▶ [TRY IT] Your reply should consist solely of the number of lines in the data that contain "ltac".

Stored items:
--- START ---
(** What the callback returns. *)
Lemma catalogUpdate_spec advance tx :
  0 <= advance < 2 ^ 64 -> beginUpdate f advance = Ok tx ->
  match catalogUpdate fuel ops tx with
  | Ok (root, tx') => written [] tx' /\ same_txn tx tx' /\ tx_requiredFeatures tx' = tx_requiredFeatures tx /\
      extends tx tx' /\ exists h' page, (h' <= h + length ops)%nat /\ stored TreeCatalog tx' h' page (fold_left operate ops l) /\
      root = mk_DatabaseRoot (tx_sequence tx) page (root_CommitLogRoot (f_root f)) (root_FreeSpaceRoot (f_root f))
        (root_OldestRetainedSequence (f_root f)) (root_CatalogGeneration (f_root f)) (root_DocumentCount (f_root f))
        (root_CollectionCount (f_root f)) (root_IndexBuildCatalogRoot (f_root f))
  | Err e => e = ErrStorageLimit
  end.
Proof.
  intros Ha Hb. destruct (begin_written f advance tx Hf Ha Hb) as (Hw & _ & Hbase & _).
  assert (Ht : tree_at TreeCatalog tx h (root_CatalogRoot (tx_baseRoot tx)) l).
  { rewrite Hbase. eapply tree_at_extends; [by eapply begin_extends|exact Htree]. }
  assert (Hok : store_ok tx) by exact (w_ok _ _ Hw).
  destruct (OpenTree_tree_at TreeCatalog tx h _ l Hok Ht) as (root & Ho & Hr & Hs).
  destruct (run_rep tx TreeCatalog ops fuel h root l Hr Hsmall Hops Hmax Hfuel) as (root' & h' & Hrun & Hh' & Hr').
  unfold catalogUpdate. rewrite Ho. cbn [rbind]. rewrite Hrun. cbn [rbind].
  pose proof (flush_correct TreeCatalog h' tx root' _ Hok Hr' (run_sound _ _ _ _ _ _ Hs Hrun)) as Hfl.
  assert (Hz : zlen (fold_left operate ops l) < 2 ^ 64).
  { eapply Z.le_lt_trans; [apply zlen_operations; by eapply rep_sorted|done]. }
  destruct (Flush TreeCatalog tx root') as [[page tx']|e] eqn:Efl; cbn [rbind].
  - destruct (Flush_written [] _ _ _ _ _ Hw Efl) as (Hw' & Hs' & Hf'). unfold Flush in Efl.
    destruct (flush TreeCatalog tx root') as [[ref tx3]|]; [|done]. injection Efl as <- <-.
    destruct (Hfl Hz) as (_ & He & _ & Hst).
    split; [done|]. split; [done|]. split; [done|]. split; [done|]. exists h', (ref_pageID ref). split; [done|]. split; [done|].
    by rewrite Hbase, (same_sequence _ _ Hs').
  - unfold Flush in Efl. destruct (flush TreeCatalog tx root') as [[ref tx3]|]; [done|]. injection Efl as <-. by apply Hfl.
Qed.

Lemma catalogUpdate_ok advance : 0 <= advance < 2 ^ 64 -> build_ok f advance (catalogUpdate fuel ops).
Proof.
  intros Ha tx Hb. pose proof (catalogUpdate_spec advance tx Ha Hb) as Hspec.
  destruct (catalogUpdate fuel ops tx) as [[root tx']|]; [|done].
  destruct Hspec as (Hw & Hs & Hft & _ & h' & page & _ & Hst & ->).
  destruct (begin_written f advance tx Hf Ha Hb) as (Hw0 & Hfile & _ & _ & Hseq & _ & Hnext).
  pose proof (w_ok _ _ Hw) as Hok. apply stored_available in Hst as Hav. apply (available_range _ _ Hok) in Hav as [Hp _].
  assert (Hn : f_nextPage f <= tx_nextPage tx') by (rewrite <- Hnext; apply Hs).
  split; [done|]. split; [done|]. split; [|split].
  - destruct (current_root f Hf) as (_ & _ & H2 & H3 & H4 & H5 & H6 & H7 & H8).
    destruct Hok as [_ _ Hwd _ Hsq _ _ _ _]. rewrite (same_sequence _ _ Hs) in Hsq. unfold root_ok, u64 in *. cbn. lia.
  - assert (Hbase : forall p, p ∈ root_references (f_root f) -> reference_ok (tx_nextPage tx') p = true).
    { intros p Hin. eapply reference_mono; [exact Hn|]. by apply base_references. }
    unfold root_references in *. cbn. constructor.
    { unfold reference_ok. apply orb_true_iff. right. bgoal; lia. }
    apply Forall_forall. intros p Hin. apply Hbase. by right.
  - rewrite Hft, (begin_features f advance tx Hb). destruct (opens_meta _ _ _ _ (fo_opens _ Hf)) as (Hm & Hu & _).
    split; [apply Hm|done].
Qed.

(** Staging keeps what the callback wrote. *)
Lemma stageUpdate_built advance build tx root id :
  0 <= advance < 2 ^ 64 -> build_ok f advance build -> stageUpdate f advance build = Ok (tx, root, id) ->
  exists tx0 tx1 root1, beginUpdate f advance = Ok tx0 /\ build tx0 = Ok (root1, tx1) /\ extends tx1 tx /\
    root_CatalogRoot root = root_CatalogRoot root1.
Proof.
  intros Ha Hb. unfold stageUpdate. intros Hst. inv_ok. rename a into tx0, Hok into Hbegin. specialize (Hb tx0 Hbegin).
  pose proof (begin_written f advance tx0 Hf Ha Hbegin) as (Hw0 & Hfile & _).
  destruct a0 as [root1 tx1]. rewrite Hok0 in Hb. destruct Hb as (Hw1 & Hs1 & _).
  set (root2 := if negb (tx_indexBuildCatalogChanged tx1) then _ else root1) in Hst.
  assert (Hr2 : root_CatalogRoot root2 = root_CatalogRoot root1) by (unfold root2; by destruct (negb _)).
  destruct (_ || _) in Hst; [done|]. inv_ok. destruct a as [rid tx2]. inv_ok. destruct a as [root3 tx3]. inv_ok.
  injection Hst as <- <- <-. pose proof (allocate_written [] _ _ _ Hw1 Hok) as (Hw2 & Hs2 & _).
  assert (Hlen2 : zlen (tx_freePages tx2) < 2 ^ 63).
  { eapply free_length; [exact Hw2|]. by rewrite (same_file _ _ Hs2), (same_file _ _ Hs1), Hfile. }
  pose proof (finalizeFreeSpace_correct [rid] tx2 root2 Hw2 Hlen2) as Hfin. rewrite Hok1 in Hfin.
  destruct Hfin as (_ & _ & _ & He & page & -> & _).
  exists tx0, tx1, root1. split; [done|]. split; [done|]. split; [|done].
  apply allocatePageID_ok in Hok as (_ & _ & _ & _ & _ & _ & Heq); [|apply Hw1].
  etransitivity; [|etransitivity; [exact He|by intros p Hp; split]].
  rewrite Heq. by intros p Hp; split.
Qed.

(** What the new version is staged with. *)
Lemma catalog_staged tx root id :
  stageUpdate f 1 (catalogUpdate fuel ops) = Ok (tx, root, id) ->
  extends (snapshot f) tx /\
  exists h', (h' <= h + length ops)%nat /\ stored TreeCatalog tx h' (root_CatalogRoot root) (fold_left operate ops l).
Proof.
  intros Hst. destruct (stageUpdate_built 1 (catalogUpdate fuel ops) tx root id) as (tx0 & tx1 & root1 & Hb & Hc & He & Hr);
    [lia|by apply catalogUpdate_ok|done|].
  pose proof (catalogUpdate_spec 1 tx0 ltac:(lia) Hb) as Hspec. rewrite Hc in Hspec.
  destruct Hspec as (_ & _ & _ & He1 & h' & page & Hh' & Hs & ->). split.
  - etransitivity; [by eapply begin_extends|]. by etransitivity.
  - exists h'. split; [done|]. rewrite Hr. by eapply stored_extends.
Qed.

(** What committing operations on the catalog tree leaves. *)
Lemma commit_catalog_cases io :
  let '(outcome, f', trace) := updateUnlockedAdvance io f 1 (catalogUpdate fuel ops) in
  match outcome with
  | None => file_ok f' /\
      (exists h', (h' <= h + length ops)%nat /\
         stored TreeCatalog (snapshot f') h' (root_CatalogRoot (f_root f')) (fold_left operate ops l)) /\
      forall kind h0 page l0, tree_at kind (snapshot f) h0 page l0 -> tree_at kind (snapshot f') h0 page l0
  | Some _ => f_meta f' = f_meta f /\ f_root f' = f_root f /\ (file_ok f' \/ f_fatalErr f' <> None)
  end.
Proof.
  pose proof (catalogUpdate_ok 1 ltac:(lia)) as Hb.
  pose proof (update_outcome_cases io f 1 (catalogUpdate fuel ops) Hf Hb ltac:(lia)) as Hout.
  destruct (updateUnlockedAdvance io f 1 (catalogUpdate fuel ops)) as [[[e|] f'] trace] eqn:Hup.
  { destruct Hout as (Hm & Hr & Hout). split; [done|]. split; [done|]. destruct Hout as [?|(e' & He & _)]; [by left|right; by rewrite He]. }
  destruct Hout as (Hf' & _). split; [done|].
  destruct (stageUpdate f 1 (catalogUpdate fuel ops)) as [[[tx root] id]|e] eqn:Hst.
  2: { unfold updateUnlockedAdvance in Hup. by rewrite Hst in Hup. }
  destruct (catalog_staged tx root id Hst) as (He & h' & Hh' & Hs).
  destruct (published_extends io f 1 _ tx root id f' trace Hf Hb ltac:(lia) Hst Hup) as [Hr Hp]. split.
  - exists h'. split; [done|]. rewrite Hr. by eapply stored_extends.
  - intros kind h0 page l0. apply tree_at_extends. by etransitivity.
Qed.

(** C3: committing operations on the catalog tree. After success, lookups by the
    new root find the bindings of the updated map, and every tree of the old
    version reads as before; after a failure the version is the old one, and the
    file either is in order or refuses every later update. *)
Theorem commit_catalog io :
  let '(outcome, f', trace) := updateUnlockedAdvance io f 1 (catalogUpdate fuel ops) in
  match outcome with
  | None => file_ok f' /\
      (forall key, treeGetUnlocked f' TreeCatalog fuel (root_CatalogRoot (f_root f')) key =
         if beqb key [] then Err ErrCorrupt else Ok (field (fold_left operate ops l) key)) /\
      forall kind h0 page l0, tree_at kind (snapshot f) h0 page l0 -> tree_at kind (snapshot f') h0 page l0
  | Some _ => f_meta f' = f_meta f /\ f_root f' = f_root f /\ (file_ok f' \/ f_fatalErr f' <> None)
  end.
Proof.
  pose proof (commit_catalog_cases io) as Hc.
  destruct (updateUnlockedAdvance io f 1 (catalogUpdate fuel ops)) as [[[e|] f'] trace]; [done|].
  destruct Hc as (Hf' & (h' & Hh' & Hs) & Hold). split; [done|]. split; [|done]. intros key.
  assert (Hid : root_CatalogRoot (f_root f') <> 0).
  { apply stored_available in Hs. apply (kept_snapshot f' Hf') in Hs as [? _]. lia. }
  rewrite (treeGetUnlocked_correct f' TreeCatalog h' _ (fold_left operate ops l)); [|by right|done|lia].
  destruct (Z.eqb_spec (root_CatalogRoot (f_root f')) 0); [done|]. by rewrite andb_true_r.
Qed.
--- END ---
▶ [ANSWER TO THE PROBLEM] 4